De los últimos grupos que pudimos disfrutar antes de terminar esta warm up fue Ignite, los cuales venían dispuestos a darlo todo con su Hardcore Punk. Los californianos llenaron el recinto, cuando el público todavía se mostraba enérgico y dispuesto a darlo todo con ellos. Sin embargo, esta vez el concierto fue más tranquilo que los anteriores, ya que los espectadores estaban atentos al show de la banda, pero a pesar de ello algunos no pudieron evitar terminar haciendo crowd surfing. Lo curioso de esta banda veterana es que en sus 25 años de carrera sólo han lanzado 5 álbumes y 2 EPs, y de ellos tan sólo un trabajo en toda esta década. Abrieron con su clásico Veteran, para seguir con Poverty For All y Let It Burn, temas también habituales en su repertorio. Mantuvieron el ritmo durante la hora que duró el concierto, incluyendo un par de versiones: We’re Only Gonna Die de Bad Religion y Sunday Bloody Sunday de U2.

 

Fue en los temas más rápidos, como Embrace, los que fueron aprovechados por el público para enloquecer nuevamente.

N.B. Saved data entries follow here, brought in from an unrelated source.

Lemma strcpy_holds src str dest n :
  until_nul src = Some str -> zlen dest = n -> zlen str < n ->
  exists d, strcpy dest src = Ok d /\ holds d n str.
Proof.
  intros Hs Hd Hl. eexists. split; [exact (strcpy_filled src str dest [] Hs ltac:(simpl; lia))|].
  apply holds_filled; [done|by eapply until_nul_nz|done].
Qed.

Lemma strncpy_length n : forall src str dest i,
  until_nul src = Some str -> 0 <= i -> i + Z.of_nat n <= zlen dest ->
  exists d, strncpy_loop n src dest i = Ok d /\ length d = length dest.
Proof.
  induction n as [|n IH]; intros src str dest i Hs Hi Hl; cbn [strncpy_loop]; [eauto|].
  destruct src as [|c src]; [done|]. cbn [until_nul] in Hs. destruct (c =? 0); cbn [negb].
  - destruct (for_up_inv (fun j d => length d = length dest) (S n) i (fun j d => wr d j 0) dest) as (d & Hr & Hd);
      [|done|by exists d]. intros j d Hj Hd. rewrite wr_in by lia. eexists. split; [done|]. by rewrite length_insert.
  - destruct (until_nul src) as [t|] eqn:Et; [|done]. rewrite wr_in by lia. rewrite bind_Ok.
    destruct (IH src t (<[Z.to_nat i:=c]> dest) (i + 1) Et) as (d & Hr & Hd); [lia|rewrite length_insert; lia|].
    exists d. split; [done|]. by rewrite Hd, length_insert.
Qed.

Record dbg_ok (d : dbg) : Prop := {
  do_lines : length (debug_console d) = 25%nat;
  do_len : Forall (fun l => zlen l = 96) (debug_console d);
  do_ptr : 0 <= debug_write_ptr d < 25
}.

Lemma log_line_ok msg str d : until_nul msg = Some str -> dbg_ok d -> exists d', log_line msg d = Ok d' /\ dbg_ok d'.
Proof.
  intros Hm [Hl Hf Hp]. unfold log_line, DEBUG_LINE_LEN, DEBUG_LINE_COUNT.
  destruct (lookup_lt_is_Some_2 (debug_console d) (Z.to_nat (debug_write_ptr d))) as [line Hline]; [lia|].
  rewrite Hline. cbn [or_fault]. rewrite bind_Ok. pose proof (Forall_lookup_1 _ _ _ _ Hf Hline) as H96. simpl in H96.
  destruct (strncpy_length (Z.to_nat (96 - 1)) msg str line 0 Hm) as (l1 & E1 & L1); [lia|lia|].
  unfold strncpy. rewrite E1, bind_Ok, wr_in by lia. rewrite bind_Ok. eexists. split; [done|].
  split; cbn [debug_console debug_write_ptr].
  - by rewrite length_insert.
  - apply Forall_insert; [done|]. rewrite length_insert. lia.
  - rewrite Z.rem_mod_nonneg by lia. apply Z.mod_pos_bound. lia.
Qed.

Lemma naobrowse_log_ok msg str b :
  until_nul msg = Some str -> dbg_ok (br_dbg b) -> exists d, naobrowse_log msg b = Ok (set_dbg d b) /\ dbg_ok d.
Proof.
  intros Hm Hd. unfold naobrowse_log. destruct (log_line_ok msg str _ Hm Hd) as (d & -> & Hd').
  rewrite bind_Ok. eauto.
Qed.

(** Logging a literal. *)
Lemma log_lit (s : string) b :
  (exists str, until_nul (lit s) = Some str) -> dbg_ok (br_dbg b) ->
  exists d, naobrowse_log (lit s) b = Ok (set_dbg d b) /\ dbg_ok d.
Proof. intros [str Hs]. by apply (naobrowse_log_ok _ str). Qed.

Lemma memset_zero m n : zlen m = n -> memset m 0 0 n = Ok (zeros n).
Proof.
  intros Hm. destruct (memset_spec_aux m 0 0 n) as (m' & -> & Hl & Hg); [lia..|]. f_equal.
  unfold zeros. apply get_eq_ext; [rewrite length_replicate; lia|]. intros i Hi. rewrite Hg by lia.
  destruct (Z.leb_spec 0 i); [|lia]. destruct (Z.ltb_spec i (0 + n)); [|lia]. cbn [andb].
  unfold get. by rewrite nth_repeat || (rewrite nth_lookup, lookup_replicate_2 by lia).
Qed.

(** Formatted text has no terminator inside. *)
Lemma show_int_nz signed z t : show_int signed z = Some t -> Forall (fun c => c <> 0) t.
Proof.
  unfold show_int. destruct signed.
  - destruct (_ =? _); [done|]. destruct (_ <? 0); intros [= <-]; [constructor; [done|]|]; apply decimal_nonzero.
  - destruct (_ <? 0); intros [= <-]; [constructor|apply decimal_nonzero].
Qed.

Lemma render_nz p args out : render p args = Some out -> Forall (fun c => c <> 0) out.
Proof.
  remember (length p) as n eqn:En. assert (length p <= n)%nat as Hn by lia. clear En. revert p args out Hn.
  induction n as [|n IH]; intros p args out Hn Hr; (destruct p as [|c p]; [done|]); cbn [length] in Hn; [lia|].
  cbn [render] in Hr. destruct (Z.eqb_spec c 0); [by injection Hr as <-|]. destruct (c =? 37).
  - destruct p as [|f p]; [done|]. cbn [length] in Hn. destruct (Z.eqb_spec f 0); [by injection Hr as <-|].
    destruct (f =? 115).
    + destruct args as [|[z|s] args]; [done|done|]. destruct (until_nul _) as [t|] eqn:Et; [|done]. cbn [mbind option_bind] in Hr.
      destruct (render p args) as [r|] eqn:Er; [|done]. injection Hr as <-. apply Forall_app.
      split; [by eapply until_nul_nz|]. by apply (IH p args); [lia|].
    + destruct (_ || _).
      * destruct args as [|[z|s] args]; [done| |done]. destruct (show_int _ z) as [t|] eqn:Et; [|done]. cbn [mbind option_bind] in Hr.
        destruct (render p args) as [r|] eqn:Er; [|done]. injection Hr as <-. apply Forall_app.
        split; [by eapply show_int_nz|]. by apply (IH p args); [lia|].
      * destruct (render p args) as [r|] eqn:Er; [|done]. injection Hr as <-. constructor; [done|]. by apply (IH p args); [lia|].
  - destruct (render p args) as [r|] eqn:Er; [|done]. injection Hr as <-. constructor; [done|]. by apply (IH p args); [lia|].
Qed.

Section Stack.
#[local] Set Default Proof Using "All".
Context (stack : Z -> list Z) (Hstack : forall n, 0 <= n -> zlen (stack n) = n).

Lemma log_fmt_ok size fmt args out b :
  0 < size -> render fmt args = Some out -> dbg_ok (br_dbg b) ->
  exists d, log_fmt stack size fmt args b = Ok (set_dbg d b) /\ dbg_ok d.
Proof.
  intros Hs Hr Hd. pose proof (render_nz _ _ _ Hr) as Hz. unfold log_fmt.
  pose proof (mini_snprintf_render (stack size) size fmt args out ltac:(rewrite Hstack; lia) Hr) as E. cbv zeta in E.
  rewrite E, bind_Ok. cbn [fst].
  apply (naobrowse_log_ok _ (take (Z.to_nat (size - 1)) out)); [|done].
  unfold filled. rewrite <- app_assoc. apply until_nul_lit. by apply Forall_take.
Qed.


(** *** Receiving a page *)

(** The bytes received so far, terminated, in the 16 KB array. *)
Record receiving (p : page) (html : list Z) : Prop := {
  rc_raw : exists rest, raw_html_buffer p = html ++ 0 :: rest;
  rc_size : zlen (raw_html_buffer p) = 16384;
  rc_len : content_len p = zlen html;
  rc_fit : zlen html < 16383;
  rc_text : zlen (rendered_text p) = 16384
}.

(** A chunk is kept whole or dropped. *)
Definition accept (html chunk : list Z) : list Z :=
  if zlen html + zlen chunk <? 16383 then html ++ chunk else html.

Lemma pbuf_copy_filled chunk dst w :
  zlen w + zlen chunk <= zlen dst -> pbuf_copy chunk (filled dst w) (zlen w) = Ok (filled dst (w ++ chunk)).
Proof.
  revert w. induction chunk as [|c r IH]; intros w Hl; cbn [pbuf_copy]; [by rewrite app_nil_r|]. cbn [length] in Hl.
  rewrite filled_wr by lia. rewrite bind_Ok.
  replace (zlen w + 1) with (zlen (w ++ [c])) by (rewrite length_app; simpl; lia).
  rewrite IH by (rewrite length_app; simpl; lia). by rewrite <- app_assoc.
Qed.

Lemma body_cb_ok chunk html b :
  zlen chunk < 65536 -> receiving (br_page b) html -> dbg_ok (br_dbg b) ->
  exists p d, naobrowse_http_body_cb stack (Some chunk) b = Ok (set_page p (set_dbg d b)) /\
    receiving p (accept html chunk) /\ dbg_ok d.
Proof.
  intros Hc [[rest Hraw] Hsz Hlen Hfit Htx] Hd. unfold naobrowse_http_body_cb. rewrite u16_small by lia.
  assert (exists out, render (lit "lwIP Body CB: Received chunk segment of %d bytes") [VInt (zlen chunk)] = Some out) as [out Ho].
  { let f := eval vm_compute in (lit "lwIP Body CB: Received chunk segment of %d bytes") in
      change (lit "lwIP Body CB: Received chunk segment of %d bytes") with f.
    cbn [render Z.eqb Pos.eqb orb]. unfold show_int. rewrite i32_small by lia.
    destruct (Z.eqb_spec (zlen chunk) (-2147483648)); [lia|]. destruct (zlen chunk <? 0); cbn [mbind option_bind]; eauto. }
  destruct (log_fmt_ok 64 _ _ out b ltac:(lia) Ho Hd) as (d & -> & Hd'). rewrite bind_Ok. cbn [br_page set_dbg]. rewrite Hlen.
  rewrite u32_small by lia. unfold MAX_PAGE_STORAGE, accept. change (16384 - 1) with 16383.
  destruct (Z.ltb_spec (zlen html + zlen chunk) 16383).
  - rewrite <- (filled_prefix (raw_html_buffer (br_page b)) html (0 :: rest) Hraw).
    rewrite pbuf_copy_filled by lia. rewrite bind_Ok.
    replace (zlen html + zlen chunk) with (zlen (html ++ chunk)) by (rewrite length_app; lia).
    rewrite filled_wr by (rewrite length_app; lia). rewrite bind_Ok. eexists _, d. split; [done|]. split; [|done].
    split; cbn [raw_html_buffer content_len rendered_text]; [|rewrite filled_length; [done|]|done| |done].
    + eexists. unfold filled. rewrite <- app_assoc. done.
    + rewrite !length_app. simpl. lia.
    + rewrite length_app. lia.
  - destruct (log_lit "CRITICAL ERROR: Incoming HTML exceeds allocated buffer size limits!" (set_dbg d b)) as (d2 & -> & Hd2);
      [by eexists|done|].
    exists (br_page b), d2. split; [done|]. split; [|done]. split; eauto.
Qed.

Su guitarrista Brian Balchack alentó al público en todo momento y su vocalista Zoli Teglas nos regaló algún momento gracioso como cuando se puso a grabar un vídeo para su madre que terminó siendo un selfie.

También tuvo algún momento emotivo recordando a su abuela y recordándonos que la vida es muy corta como para no decir las cosas que se sienten.

En definitiva, un gran concierto con momentos que recordar a la altura de lo que podría esperarse de un grupo ya veterano como ellos, se nota que al no ser la primera vez que tocan en el festival se sienten muy cómodos haciéndolo.

KVELERTAK

A la 1:00 de la madrugada llegaba la última banda del día, los noruegos Kvelertak. Precedidos por su fama de auténticos alborotadores entre sus fans acérrimos, lo demostraron nada más salir a escena su vocalista Ivar Nikolaisen a cantar las primeras estrofas de Åpenbaring, tras una intro guitarrera que fue caldeando el ambiente. Recordamos que justo hace un año su cantante fundador Erlend Hjelvik abandonó las filas de la banda para dar paso Nikolaisen que ya tenía una relación estrecha con la banda desde sus inicios. Quienes les siguen dicen que el cambio apenas se ha notado y los compañeros de banda afirman que les ha revitalizado. Desde luego que, si tenemos que atenernos a la energía que transmite, puedo decir, sin haberlos visto antes en ninguna ocasión, que funcionan juntos a la perfección.

Lo que pudimos disfrutar en Viveiro fue un show de Rock sucio cargado de adrenalina y actitud Punk, donde las llamaradas de fuego hicieron acto de presencia en el escenario por primera y única vez en todo el día. Si la banda cantase en castellano, habría sido de esos conciertos en los que se oye más cantar al público que al propio vocalista. Himnos como Bruane Brenn y 1985 sonaron para deleite de los crowd surfers que iban a terminar la jornada como más les gusta, a lo que Ivar se sumó encantado en varias ocasiones.

También pudimos degustar los matices, a veces evidentes, de Black Metal que impregnan temas como Nekroskop o Fossegrim, aunque el brutal volumen de graves no nos dejase apreciar de la mejor manera las tres guitarras que se gastan los de Stavanger/Oslo. Guitarristas, por cierto, que también se sumaron al crowd surfing, que ya es conocido por ser el deporte oficial del festival. Fue altamente adictivo sentir en directo un temazo como Berserkr y finalmente con el tema homónimo que cerraron su concierto ganaron un fan más. La única pega es que si hubiesen tocado un par de horas antes, mis viejos huesos lo hubiesen agradecido.

En fin, punto y final redondo a una jornada inaugural que nos dejó con un excelente sabor de boca por la asistencia, el nivel demostrado por las bandas y la variedad de estilos.